KMU Softwarevergleich

Eigenkapital

Das Eigenkapital ist der Teil des Vermögens, der nach Abzug aller Schulden den Eigentümern zusteht; bei Kapitalgesellschaften gliedert es sich in Aktien- oder Stammkapital, gesetzliche und freiwillige Reserven sowie das Ergebnis.

Definition

Es ist der Puffer gegen Verluste und damit die Grösse, auf die Banken zuerst schauen. Sinkt es unter die Hälfte des Kapitals und der gesetzlichen Reserven, liegt ein Kapitalverlust vor und der Verwaltungsrat muss handeln; ist es negativ, spricht man von Überschuldung.

Bei der Einzelfirma ist die Abgrenzung fliessend: Privatentnahmen und -einlagen verändern das Eigenkapital direkt, ohne über die Erfolgsrechnung zu laufen.
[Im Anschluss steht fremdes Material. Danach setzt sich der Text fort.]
(** * Docsvault API client (docsvaultapi.py): a shallow embedding

    Every routine of the module builds a URL, performs one HTTP request,
    parses the XML body with xmltodict, tests the envelope's status code and
    reshapes the result.  The two external collaborators (the HTTP transport
    and the XML parser) are the interactions of a small interaction type
    [IO]; everything between them is pure Python expression evaluation in the
    exception monad [sum Exn]. *)

From Stdlib Require Import String Ascii List ZArith Lia Bool DecimalString DecimalZ DecimalPos.
From ExtLib Require Import Structures.Monad Structures.MonadExc Data.Monads.EitherMonad.
Import ListNotations MonadNotation.
Open Scope string_scope.
Open Scope monad_scope.
Open Scope Z_scope.

(** ** Python values and exceptions *)

(** Hashable values, usable as dictionary keys. *)
Inductive PyKey : Type :=
| KNone
| KBool (b : bool)
| KStr (s : string).

Set Warnings "-register-all".

(** The values the module handles: what xmltodict produces (None, str, dict,
    list) and what the wrappers add (bool). Dictionaries keep insertion
    order. *)
Inductive PyVal : Type :=
| PNone
| PBool (b : bool)
| PStr (s : string)
| PList (l : list PyVal)
| PDict (d : list (PyKey * PyVal)).

Inductive Exn : Type :=
| RequestException (msg : string)   (* requests.exceptions.RequestException *)
| ValueError (msg : string)
| KeyError (key : string)
| TypeError
| AttributeError
| ExpatError                        (* raised by the XML parser *)
| ConnectionError.                  (* raised by the HTTP transport *)

Abbreviation Exc := (sum Exn).

Definition PyKey_eqb (a b : PyKey) : bool :=
  match a, b with
  | KNone, KNone => true
  | KBool x, KBool y => Bool.eqb x y
  | KStr x, KStr y => String.eqb x y
  | _, _ => false
  end.

Definition key_value (k : PyKey) : PyVal :=
  match k with
  | KNone => PNone
  | KBool b => PBool b
  | KStr s => PStr s
  end.

Fixpoint dict_lookup (k : PyKey) (d : list (PyKey * PyVal)) : option PyVal :=
  match d with
  | [] => None
  | (k', v) :: tl => if PyKey_eqb k k' then Some v else dict_lookup k tl
  end.

(** [d[k] = v]: an existing key keeps its position, a new one is appended. *)
Fixpoint dict_set (k : PyKey) (v : PyVal) (d : list (PyKey * PyVal))
  : list (PyKey * PyVal) :=
  match d with
  | [] => [(k, v)]
  | (k', v') :: tl =>
      if PyKey_eqb k k' then (k', v) :: tl else (k', v') :: dict_set k v tl
  end.

(** [v[k]] with a string subscript. *)
Definition py_getitem (v : PyVal) (k : string) : Exc PyVal :=
  match v with
  | PDict d =>
      match dict_lookup (KStr k) d with
      | Some x => ret x
      | None => raise (KeyError k)
      end
  | _ => raise TypeError
  end.

(** [v[k1][k2]...[kn]], evaluated left to right. *)
Fixpoint py_path (v : PyVal) (ks : list string) : Exc PyVal :=
  match ks with
  | [] => ret v
  | k :: tl => x <- py_getitem v k ;; py_path x tl
  end.

(** [v.get(k, default)]; only dictionaries have the method. *)
Definition py_get (v : PyVal) (k : string) (default : PyVal) : Exc PyVal :=
  match v with
  | PDict d =>
      match dict_lookup (KStr k) d with
      | Some x => ret x
      | None => ret default
      end
  | _ => raise AttributeError
  end.

(** [v == "s"] against a string literal. *)
Definition py_eq_str (v : PyVal) (s : string) : bool :=
  match v with
  | PStr s' => String.eqb s' s
  | _ => false
  end.

(** [v is None]. *)
Definition py_is_none (v : PyVal) : bool :=
  match v with
  | PNone => true
  | _ => false
  end.

(** [isinstance(v, dict)]. *)
Definition py_is_dict (v : PyVal) : bool :=
  match v with
  | PDict _ => true
  | _ => false
  end.

(** ["prefix" + v]: concatenation to a string literal. *)
Definition py_add_str (prefix : string) (v : PyVal) : Exc string :=
  match v with
  | PStr s => ret (prefix ++ s)
  | _ => raise TypeError
  end.

(** [hash(v)] as needed to use [v] as a key. *)
Definition py_hashable (v : PyVal) : Exc PyKey :=
  match v with
  | PNone => ret KNone
  | PBool b => ret (KBool b)
  | PStr s => ret (KStr s)
  | PList _ | PDict _ => raise TypeError
  end.

(** [for x in v]: a list gives its items, a dictionary its keys, a string its
    characters. *)
Definition py_iter (v : PyVal) : Exc (list PyVal) :=
  match v with
  | PList l => ret l
  | PDict d => ret (map (fun kv => key_value (fst kv)) d)
  | PStr s => ret (map (fun c => PStr (String c EmptyString)) (list_ascii_of_string s))
  | PNone | PBool _ => raise TypeError
  end.

Fixpoint mapM {A B : Type} (f : A -> Exc B) (l : list A) : Exc (list B) :=
  match l with
  | [] => ret []
  | x :: tl => y <- f x ;; ys <- mapM f tl ;; ret (y :: ys)
  end.

(** [[f(x) for x in v]]. *)
Definition py_listcomp (f : PyVal -> Exc PyVal) (v : PyVal) : Exc PyVal :=
  l <- py_iter v ;;
  r <- mapM f l ;;
  ret (PList r).

Fixpoint dictcomp_loop (fk fv : PyVal -> Exc PyVal) (l : list PyVal)
  (acc : list (PyKey * PyVal)) : Exc (list (PyKey * PyVal)) :=
  match l with
  | [] => ret acc
  | x :: tl =>
      k <- fk x ;;
      v <- fv x ;;
      hk <- py_hashable k ;;
      dictcomp_loop fk fv tl (dict_set hk v acc)
  end.

(** [{fk(x): fv(x) for x in v}]. *)
Definition py_dictcomp (fk fv : PyVal -> Exc PyVal) (v : PyVal) : Exc PyVal :=
  l <- py_iter v ;;
  d <- dictcomp_loop fk fv l [] ;;
  ret (PDict d).

Fixpoint dict_items (l : list (string * Exc PyVal)) : Exc (list (PyKey * PyVal)) :=
  match l with
  | [] => ret []
  | (k, e) :: tl => v <- e ;; r <- dict_items tl ;; ret ((KStr k, v) :: r)
  end.

(** A dictionary display [{"k1": e1, ..., "kn": en}]: the entries are
    evaluated in order and the first exception wins. *)
Definition py_dict (l : list (string * Exc PyVal)) : Exc PyVal :=
  d <- dict_items l ;; ret (PDict d).

(** [s.rstrip(c)] for a one-character argument. *)
Fixpoint rstrip (s : string) (c : ascii) : string :=
  match s with
  | EmptyString => EmptyString
  | String a tl =>
      match rstrip tl c with
      | EmptyString => if Ascii.eqb a c then EmptyString else String a EmptyString
      | r => String a r
      end
  end.

(** [str(n)] for an integer. *)
Definition py_str_int (n : Z) : string := NilZero.string_of_int (Z.to_int n).

(** ** The HTTP transport and the XML parser *)

Inductive Method : Type := GET | POST.

Record Request : Type := mkRequest {
  req_method : Method;
  req_url : string;
  req_params : list (string * string)
}.

Record Response : Type := mkResponse {
  status_code : Z;
  content : string
}.

(** A routine is a tree of interactions: it ends with a value or an
    exception, or asks the transport for a response, or asks the parser for
    the tree of a body. *)
Inductive IO (A : Type) : Type :=
| Done (r : Exc A)
| Http (req : Request) (k : Response -> IO A)
| XmlParse (body : string) (k : PyVal -> IO A).

Arguments Done {A} r.
Arguments Http {A} req k.
Arguments XmlParse {A} body k.

Definition requests_get {A} (url : string) (params : list (string * string))
  (k : Response -> IO A) : IO A := Http (mkRequest GET url params) k.

Definition requests_post {A} (url : string) (params : list (string * string))
  (k : Response -> IO A) : IO A := Http (mkRequest POST url params) k.

Definition xmltodict_parse {A} (body : string) (k : PyVal -> IO A) : IO A :=
  XmlParse body k.

Notation "x <~ c1 ;; c2" := (c1 (fun x => c2))
  (at level 61, c1 at next level, right associativity).

(** The outside world: what the server answers to a request and what the
    parser makes of a body; either may raise. *)
Record World : Type := mkWorld {
  send : Request -> Exc Response;
  xml_parse : string -> Exc PyVal
}.

Inductive Event : Type :=
| Sent (req : Request)
| Parsed (body : string).

(** Running a routine in a world gives the interactions that took place and
    the outcome. *)
Fixpoint run {A} (w : World) (t : IO A) : list Event * Exc A :=
  match t with
  | Done r => ([], r)
  | Http req k =>
      match send w req with
      | inl e => ([Sent req], inl e)
      | inr resp => let (tr, r) := run w (k resp) in (Sent req :: tr, r)
      end
  | XmlParse body k =>
      match xml_parse w body with
      | inl e => ([Parsed body], inl e)
      | inr v => let (tr, r) := run w (k v) in (Parsed body :: tr, r)
      end
  end.

(** ** The routines, in source order *)

Definition docsvault_login (username password api_url : string) : IO PyVal :=
  let action := "Login" in
  let params := [("UserName", username); ("Password", password)] in
  let full_api_url := rstrip api_url "/" ++ "/DocsvaultAPI/" ++ action in
  response <~ requests_get (full_api_url ++ action) params ;;
  if status_code response =? 200 then
    let response_xml := content response in
    response_dict <~ xmltodict_parse response_xml ;;
    Done (
      sc <- py_path response_dict ["Docsvault"; "Response"; "StatusCode"] ;;
      if py_eq_str sc "1" then
        error_message <- py_path response_dict ["Docsvault"; "Response"; "Message"] ;;
        msg <- py_add_str "Login failed. " error_message ;;
        raise (ValueError msg)
      else
        token_id <- py_path response_dict ["Docsvault"; "Result"; "TokenID"] ;;
        if py_is_none token_id || py_eq_str token_id "" then
          raise (ValueError "Login failed. Token ID not found in API response.")
        else
          ret token_id)
  else
    Done (raise (RequestException
      ("Login request failed with status code: " ++ py_str_int (status_code response)))).

Definition docsvault_login_post (username password api_url : string) : IO PyVal :=
  let action := "LoginPost" in
  let params := [("UserName", username); ("Password", password)] in
  let full_api_url := rstrip api_url "/" ++ "/DocsvaultAPI/" ++ action in
  response <~ requests_post full_api_url params ;;
  if status_code response =? 200 then
    let response_xml := content response in
    response_dict <~ xmltodict_parse response_xml ;;
    Done (
      sc <- py_path response_dict ["Docsvault"; "Response"; "StatusCode"] ;;
      if py_eq_str sc "1" then
        error_message <- py_path response_dict ["Docsvault"; "Response"; "Message"] ;;
        msg <- py_add_str "Login failed. " error_message ;;
        raise (ValueError msg)
      else
        token_id <- py_path response_dict ["Docsvault"; "Result"] ;;
        if py_is_none token_id || py_eq_str token_id "" then
          raise (ValueError "Login failed. Token ID not found in API response.")
        else
          ret token_id)
  else
    Done (raise (RequestException
      ("Login request failed with status code: " ++ py_str_int (status_code response)))).

Definition docsvault_logout (token_id username api_url : string) : IO PyVal :=
  let action := "Logout" in
  let params := [("TokenID", token_id); ("UserName", username)] in
  let full_api_url := rstrip api_url "/" ++ "/DocsvaultAPI/" ++ action in
  response <~ requests_get full_api_url params ;;
  if status_code response =? 200 then
    let response_xml := content response in
    response_dict <~ xmltodict_parse response_xml ;;
    Done (
      sc <- py_path response_dict ["Docsvault"; "Response"; "StatusCode"] ;;
      if py_eq_str sc "1" then
        error_message <- py_path response_dict ["Docsvault"; "Response"; "Message"] ;;
        msg <- py_add_str "Logout failed. " error_message ;;
        raise (ValueError msg)
      else
        ret PNone)
  else
    Done (raise (RequestException
      ("Logout request failed with status code: " ++ py_str_int (status_code response)))).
Deshalb braucht es ein Privatkonto, das diese Bewegungen sichtbar hält.

Wortlaut

Das Eigenkapital ist der Rechtsform entsprechend auszuweisen und zu gliedern.
Artikel 959 Absatz 7 Obligationenrecht (SR 220)

Zum Nachlesen

Was die Software können muss

Zu prüfen ist die Gliederung des Eigenkapitals in der Bilanz und, bei Kapitalgesellschaften, die Abbildung der Gewinnverwendung. Bei Einzelfirmen ist das Privatkonto der Prüfpunkt.